BD subsequently issued a voluntary recall for 17 product lines of the Genesis sterilization devices that were manufactured and distributed between April 2011 and August 2022. They had not consistently met the “aerosol challenge testing,” which meant they “might lead to transmission of infectious pathogens to the surgical patient," an Oct. 4 letter to customers said.

It noted that no adverse events had been reported.

Advocating from outside the industry, again

Since his firing, Noorchashm again finds himself on the outside, fighting the medical device industry.

He has waged a zealous campaign to convince the U.S. government to investigate his safety and ethics concerns about BD. Given his previous experience fighting to redeem his wife’s death, he knows where the levers of power are.

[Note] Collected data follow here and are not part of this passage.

(** What the timer does reach.  When the timer of a live entry fires
    while the promise created at registration is still pending, then after
    the callback and the microtask checkpoint: the entry is gone, the
    promise is settled with [false], every caller that was waiting on that
    promise has been given [false] (none, if nobody was waiting), the
    timer is spent and the callback itself has not touched the orders.
    An inbound event that then names this request as its reply-reference,
    from a sender with no other live entry, matches nothing and is
    dropped. *)
Lemma timeout_settles_registration_promise (st : State) (t : nat)
    (tm : Timer) (p : nat) (rs : list Reaction) :
  timers st !! t = Some (Some tm) ->
  timer_resolve tm = ResolveOf p ->
  JSMap.has (timer_eventId tm) (pendingPayments st) = true ->
  promises st !! p = Some (mkPromise None rs) ->
  jobs st = [] ->
  let st' := step st (Timeout t) in
  JSMap.get (timer_eventId tm) (pendingPayments st') = None /\
  promises st' !! p = Some (mkPromise (Some false) []) /\
  observed st' = observed st ++ resumed (map (fun r => (r, false)) rs) /\
  timers st' !! t = Some None /\
  orderService st' = orderService st /\
  forall ev,
    getReplyToEventId ev = Some (timer_eventId tm) ->
    (forall k pp, In (k, pp) (pendingPayments st') ->
                  PendingPayment.userPubkey pp <> getSender ev) ->
    dropped st' ev.
Proof.
  intros Ht Hr Hlive Hp Hj st'.
  assert (Hblock : block st (Timeout t)
    = with_promises
        (with_pendingPayments (with_timers st (<[t := None]> (timers st)))
           (JSMap.delete (timer_eventId tm) (pendingPayments st)))
        (<[p := mkPromise (Some false) []]> (promises st))
        (map (fun r => (r, false)) rs)).
  { simpl. rewrite (fireTimeout_live _ _ _ Ht Hlive), Hr. simpl.
    unfold resolve_promise. simpl. now rewrite Hp, Hj. }
  assert (Hpp : pendingPayments st'
                = JSMap.delete (timer_eventId tm) (pendingPayments st)).
  { subst st'. unfold step. now rewrite drain_pendingPayments, Hblock. }
  assert (Hget : JSMap.get (timer_eventId tm) (pendingPayments st') = None).
  { rewrite Hpp. apply JSMapFacts.get_delete_eq. }
  split; [exact Hget|]. split; [|split; [|split; [|split]]].
  - subst st'. unfold step. rewrite drain_promises, Hblock. simpl.
    apply list_lookup_insert_eq. now apply lookup_lt_Some in Hp.
  - subst st'. unfold step. now rewrite drain_observed, Hblock.
  - subst st'. unfold step. apply drain_timer_fired.
    rewrite Hblock. simpl. apply list_lookup_insert_eq.
    now apply lookup_lt_Some in Ht.
  - subst st'. unfold step. now rewrite drain_orderService, Hblock.
  - intros ev Hev Hsender.
    assert (Hc : correlate st' ev = None).
    { unfold correlate.
      assert (matchByReplyTo st' ev = None) as ->.
      { apply matchByReplyTo_None. destruct (getReplyToEventId ev) as [r|];
          [|now left]. injection Hev as ->. right. right. eauto. }
      assert (matchBySender st' (getSender ev) = None) as ->; [|easy].
      apply JSMapFacts.find_first_None. intros k pp Hin.
      apply String.eqb_neq. eauto. }
    split; [exact Hc|]. unfold handle_entry, handle_begin. rewrite Hc.
    now destruct (negb (client st')), (negb (date_is_valid ev)),
      (negb (isTokenTransfer ev)).
Qed.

Two weeks after he lost his job, he met with FDA regulators via Zoom to discuss BD’s “poor and dangerous public health conduct,” according to an agenda and summary he circulated to them. There followed a stream of detailed emails about BD.

On Nov. 1, he filed a citizen petition with the FDA to reclassify the P4HB products as “biologics” rather than “medical devices” — a change that would make them subject to more stringent safety and efficacy testing, especially in cancer patients. BD said through its spokesman that “we do not believe the petitions that Dr. Noorchashm filed with the FDA have merit.”

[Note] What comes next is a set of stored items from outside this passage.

(** The bump type [build] turns 1.0 into 1.0.0. *)
Lemma calculate_new_version_unknown_kind_witness :
  let w := set_current_version (Some "1.0") (Demo.world Demo.files false) in
  let r := calculate_new_version "build" w in
  r.1 = Ok tt /\ new_version r.2 = Some "1.0.0" /\ tag_name r.2 = Some "v1.0.0".
Proof.
  intros w r.
  destruct (calculate_new_version_unknown_kind w "build" "1.0" (1, 0, 0))
    as (H1 & H2 & H3 & _);
    [discriminate | discriminate | discriminate | reflexivity | reflexivity |].
  repeat split; assumption.
Defined.

(** ** The metadata file *)

Module PlistFacts.
Import BuildFacts.

Lemma get_current_version_run (env : Env) (w : World) :
  let r := get_current_version env w in
  fs r.2 = fs w /\ calls r.2 = calls w /\ cwd r.2 = cwd w
  /\ match fs w !! info_plist_path env with
     | Some (File data) =>
         match plist_load env data with
         | Some plist_data =>
             r.1 = Ok tt
             /\ current_version r.2
                = Some (default "1.0.0" (plist_data !! "CFBundleShortVersionString"))
         | None => exists msg, r = (Raise (RuntimeError msg), w)
         end
     | _ => exists msg, r = (Raise (RuntimeError msg), w)
     end.
Proof.
  intros r. subst r.
  unfold get_current_version, try_catch, bind, read_file, or_raise, ret, raise,
    modify, print.
  destruct (fs w !! info_plist_path env) as [[data|]|]; cbn.
  - destruct (plist_load env data) as [plist_data|]; cbn.
    + destruct (plist_data !! "CFBundleShortVersionString"); cbn; repeat split.
    + repeat split. eexists. reflexivity.
  - repeat split. eexists. reflexivity.
  - repeat split. eexists. reflexivity.
Qed.

Lemma plist_not_formula env : info_plist_path env <> local_formula_path env.
Proof. apply append_clash. reflexivity. Qed.

End PlistFacts.

(** X8. [get_current_version] only reads: files, external calls and
    working directory stay as they were. It succeeds exactly when the
    metadata file is a regular file that parses as a property list; the
    current version is then the value of [CFBundleShortVersionString],
    or ["1.0.0"] when that key is missing. Every failure is a
    [RuntimeError] that leaves the whole state unchanged. *)
Theorem get_current_version_outcome (env : Env) (w : World) :
  let r := get_current_version env w in
  fs r.2 = fs w /\ calls r.2 = calls w /\ cwd r.2 = cwd w
  /\ match fs w !! info_plist_path env with
     | Some (File data) =>
         match plist_load env data with
         | Some plist_data =>
             r.1 = Ok tt
             /\ current_version r.2
                = Some (default "1.0.0" (plist_data !! "CFBundleShortVersionString"))
         | None => exists msg, r = (Raise (RuntimeError msg), w)
         end
     | _ => exists msg, r = (Raise (RuntimeError msg), w)
     end.
Proof. exact (PlistFacts.get_current_version_run env w). Qed.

On Nov. 11, he submitted a fraud alert to the Securities and Exchange Commission alleging that BD had deliberately concealed information from the FDA, consumers and BD's investors about the potential safety defect in the sterilization devices, in violation of federal law. On Nov. 15, he contacted the Veterans Affairs inspector general to warn of the use of the Genesis sterilization devices in VA facilities.

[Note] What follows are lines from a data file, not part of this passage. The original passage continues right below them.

(* ===== verification/Trace.v ===== *)
(** * Trace: [jax.core]'s primitives and interpreter stack

    [ad_util.py] creates three [core.Primitive] objects and binds them.
    [jax/core.py] is not under [src/], so this file models from the spec
    (section 6) the parts it relies on; the map marks them [spec_modelled].

    - [Primitive]: a name, an [impl] and an [abstract_eval] rule.
      [def_impl] and [def_abstract_eval] fill these fields.
    - [BoundPrimitive] pairs a primitive with its [bind] method.
      [mk_primitive] installs [default_bind] ([Primitive.bind]);
      [def_custom_bind] replaces it, as [stop_gradient_p] does.
    - [find_top_trace xs] returns the trace of the highest-level tracer among
      [xs], or [None] when no argument is a tracer. Python's [max] keeps the
      first maximum, and so does the model.
    - [TraceSem] is the interface of the trace operations [bind] calls:
      [process_primitive], [full_raise] and [full_lower]. It has one law:
      raising a tracer into its own trace is the identity. The theorems about
      the primitives hold for every instance.
    - [staging_sem] is a concrete instance. It behaves like [JaxprTrace]:
      [process_primitive] appends an equation [eqn] to the trace state and
      returns a fresh tracer. Its state is reached through [HasTraceState],
      so the equation log is observable.

    Keyword parameters are always [{}] in [ad_util.py], so [bind] takes only
    positional arguments. *)

From stdpp Require Import base list strings.
From S2P Require Import Prelude Core.

Record trace := MkTrace { trace_level : nat }.

#[export] Instance trace_eq_dec : EqDecision trace.
Proof. solve_decision. Defined.

Definition trace_of (x : pyobj) : option trace :=
  match x with
  | PyTracer l _ _ => Some (MkTrace l)
  | _ => None
  end.

(** The running maximum of [max(..., key=attrgetter('level'))]: a later
    trace replaces the current one only when its level is strictly larger. *)
Definition max_trace (acc o : option trace) : option trace :=
  match acc, o with
  | None, o => o
  | acc, None => acc
  | Some t1, Some t2 => if trace_level t1 <? trace_level t2 then Some t2 else Some t1
  end.

Definition find_top_trace (xs : list pyobj) : option trace :=
  fold_left (fun acc x => max_trace acc (trace_of x)) xs None.

Record Primitive (S : Type) := MkPrimitive {
  prim_name : string;
  prim_impl : list pyobj -> PyM S pyobj;
  prim_abstract_eval : list aval -> result exn aval
}.
Arguments MkPrimitive {S} _ _ _.
Arguments prim_name {S} _.
Arguments prim_impl {S} _ _ _.
Arguments prim_abstract_eval {S} _ _.

(** Python's positional call of a one- or two-argument rule: another
    number of arguments raises [TypeError]. *)
Definition arity_error : exn := TypeError "wrong number of positional arguments".

Definition impl1 {S} (f : pyobj -> PyM S pyobj) (args : list pyobj) : PyM S pyobj :=
  match args with [x] => f x | _ => st_raise arity_error end.
Definition impl2 {S} (f : pyobj -> pyobj -> PyM S pyobj) (args : list pyobj) : PyM S pyobj :=
  match args with [x; y] => f x y | _ => st_raise arity_error end.
Definition aeval1 (f : aval -> result exn aval) (avs : list aval) : result exn aval :=
  match avs with [a] => f a | _ => Err arity_error end.
Definition aeval2 (f : aval -> aval -> result exn aval) (avs : list aval) : result exn aval :=
  match avs with [a; b] => f a b | _ => Err arity_error end.

(** The trace operations [Primitive.bind] uses. *)
Class TraceSem (S : Type) := {
  process_primitive : trace -> Primitive S -> list pyobj -> PyM S pyobj;
  full_raise : trace -> pyobj -> pyobj;
  full_lower : pyobj -> pyobj;
  full_raise_own : forall t x, trace_of x = Some t -> full_raise t x = x
}.

Section Bind.
Context {S : Type} `{TraceSem S}.

(** [Primitive.bind]: the impl when no argument is traced; otherwise the
    top trace processes the raised arguments and the result is lowered. *)
Definition default_bind (p : Primitive S) (args : list pyobj) : PyM S pyobj :=
  match find_top_trace args with
  | None => prim_impl p args
  | Some t =>
      let* out := process_primitive t p (map (full_raise t) args) in
      st_ret (full_lower out)
  end.

Record BoundPrimitive := MkBound {
  bp_prim : Primitive S;
  bp_bind : list pyobj -> PyM S pyobj
}.

(** [Primitive(name)] followed by [def_impl] and [def_abstract_eval]. *)
Definition mk_primitive (p : Primitive S) : BoundPrimitive :=
  MkBound p (default_bind p).

(** [p.def_custom_bind(f)]: [p.bind] becomes [f]. *)
Definition def_custom_bind (bp : BoundPrimitive) (f : list pyobj -> PyM S pyobj)
  : BoundPrimitive :=
  MkBound (bp_prim bp) f.

Definition bind (bp : BoundPrimitive) (args : list pyobj) : PyM S pyobj :=
  bp_bind bp args.
End Bind.

(** ** The staging trace: an equation log in the state *)

Record eqn := MkEqn {
  eqn_level : nat;
  eqn_prim : string;
  eqn_invars : list pyobj;
  eqn_outvar : pyobj
}.

Record TraceState := MkTraceState {
  ts_next_id : nat;
  ts_eqns : list eqn
}.

Definition empty_trace_state : TraceState := MkTraceState 0 [].

Class HasTraceState (S : Type) := {
  get_ts : S -> TraceState;
  set_ts : TraceState -> S -> S;
  get_set_ts : forall ts s, get_ts (set_ts ts s) = ts
}.

Section Staging.
Context {St : Type} `{HasTraceState St}.

(** [JaxprTrace.default_process_primitive]: evaluate the abstract rule on
    the arguments' avals, allocate an output tracer, record the equation. *)
Definition stage_eqn (t : trace) (p : Primitive St) (args : list pyobj) : PyM St pyobj :=
  let* avs := st_lift (res_mapM get_aval args) in
  let* out_av := st_lift (prim_abstract_eval p avs) in
  let* s := st_get in
  let ts := get_ts s in
  let out := PyTracer (trace_level t) (ts_next_id ts) out_av in
  let e := MkEqn (trace_level t) (prim_name p) args out in
  let* _ := st_put (set_ts (MkTraceState (S (ts_next_id ts)) (ts_eqns ts ++ [e])) s) in
  st_ret out.

End Staging.

#[export] Instance staging_sem {St : Type} `{HasTraceState St} : TraceSem St := {|
  process_primitive := stage_eqn;
  full_raise := fun _ x => x;
  full_lower := fun x => x;
  full_raise_own := fun _ _ _ => eq_refl
|}.

(** ** [find_top_trace] *)

Lemma max_trace_None acc o : max_trace acc o = None <-> acc = None /\ o = None.
Proof.
  split; [|by intros [-> ->]].
  destruct acc as [t1|], o as [t2|]; cbn; [case_match|..]; intros Hm;
    try discriminate; auto.
Qed.

Lemma find_top_trace_single x : find_top_trace [x] = trace_of x.
Proof. reflexivity. Qed.

Lemma fold_top_None xs acc :
  fold_left (fun acc x => max_trace acc (trace_of x)) xs acc = None <->
  acc = None /\ Forall (fun x => trace_of x = None) xs.
Proof.
  revert acc; induction xs as [|x xs IH]; intros acc; cbn.
  - split; [intros ->; auto | tauto].
  - rewrite IH, max_trace_None, Forall_cons. tauto.
Qed.

(** No trace is active exactly when no argument is a tracer. *)
Lemma find_top_trace_None xs :
  find_top_trace xs = None <-> Forall (fun x => trace_of x = None) xs.
Proof. unfold find_top_trace. rewrite fold_top_None. tauto. Qed.

(** ** [Primitive.bind] *)

Lemma default_bind_untraced {S} `{TraceSem S} (p : Primitive S) args :
  find_top_trace args = None -> default_bind p args = prim_impl p args.
Proof. intros Hn. unfold default_bind. by rewrite Hn. Qed.

(** ** The staging trace *)

Section StagingFacts.
Context {St : Type} `{HasTraceState St}.

Definition record_eqn (t : trace) (p : Primitive St) (args : list pyobj)
  (av : aval) (s : St) : St :=
  let ts := get_ts s in
  set_ts (MkTraceState (S (ts_next_id ts))
           (ts_eqns ts ++ [MkEqn (trace_level t) (prim_name p) args
                            (PyTracer (trace_level t) (ts_next_id ts) av)])) s.

Lemma stage_eqn_ok t p args avs av s :
  res_mapM get_aval args = Ok avs -> prim_abstract_eval p avs = Ok av ->
  stage_eqn t p args s =
    (Ok (PyTracer (trace_level t) (ts_next_id (get_ts s)) av), record_eqn t p args av s).
Proof. intros Ha Hp. unfold stage_eqn. py_run. by rewrite Ha, Hp. Qed.

(** What [bind] does in a staged trace: one equation, a fresh tracer. *)
Lemma staged_bind_ok t p args avs av s :
  res_mapM get_aval args = Ok avs -> prim_abstract_eval p avs = Ok av ->
  (let* out := process_primitive (TraceSem := staging_sem) t p
                 (map (full_raise (TraceSem := staging_sem) t) args) in
   st_ret (full_lower (TraceSem := staging_sem) out)) s =
  (Ok (PyTracer (trace_level t) (ts_next_id (get_ts s)) av), record_eqn t p args av s).
Proof.
  intros Ha Hp. cbn [process_primitive full_raise full_lower staging_sem].
  rewrite map_id. by erewrite (st_bind_ok _ _ _ _ _ (stage_eqn_ok t p args avs av s Ha Hp)).
Qed.

(** An abstract rule that rejects the avals aborts before recording. *)
Lemma staged_bind_eval_err t p args avs e s :
  res_mapM get_aval args = Ok avs -> prim_abstract_eval p avs = Err e ->
  (let* out := process_primitive (TraceSem := staging_sem) t p
                 (map (full_raise (TraceSem := staging_sem) t) args) in
   st_ret (full_lower (TraceSem := staging_sem) out)) s = (Err e, s).
Proof.
  intros Ha Hp. cbn [process_primitive full_raise full_lower staging_sem].
  rewrite map_id. unfold stage_eqn. py_run. by rewrite Ha, Hp.
Qed.

(** The only state changes a staged [bind] can make: none, or one
    recorded equation. *)
Lemma lowered_stage_outcome t p args s :
  let r := (let* out := stage_eqn t p args in st_ret (full_lower (TraceSem := staging_sem) out)) s in
  snd r = s \/ exists av, snd r = record_eqn t p args av s.
Proof.
  cbn zeta. unfold stage_eqn. py_run.
  destruct (res_mapM get_aval args); cbn; [|auto].
  destruct (prim_abstract_eval p a); cbn; eauto.
Qed.

Lemma default_bind_outcome p args s :
  pure_in (prim_impl p args) ->
  snd (@default_bind St staging_sem p args s) = s \/
  exists t av, snd (@default_bind St staging_sem p args s) = record_eqn t p args av s.
Proof.
  intros Hp. unfold default_bind. destruct (find_top_trace args) as [t|].
  - cbn [process_primitive full_raise staging_sem]. rewrite map_id.
    destruct (lowered_stage_outcome t p args s) as [Ho|[av Ho]]; eauto.
  - left. apply Hp.
Qed.
End StagingFacts.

Over recent months, he has shared information and correspondence through emails and texts with reporters, sometimes late at night and on weekends, until advised recently by his attorneys to reduce such communication.

He signs some of his emails, “In defense of public health, Hooman Noorchashm.”

His dismissal from BD has been “extremely painful,” Noorchashm said. He would like his job back.

“I'd like to be part of the solution,” he added. “I think medical devices are a necessary part of the health care landscape. The issue is, how do we make them safe?”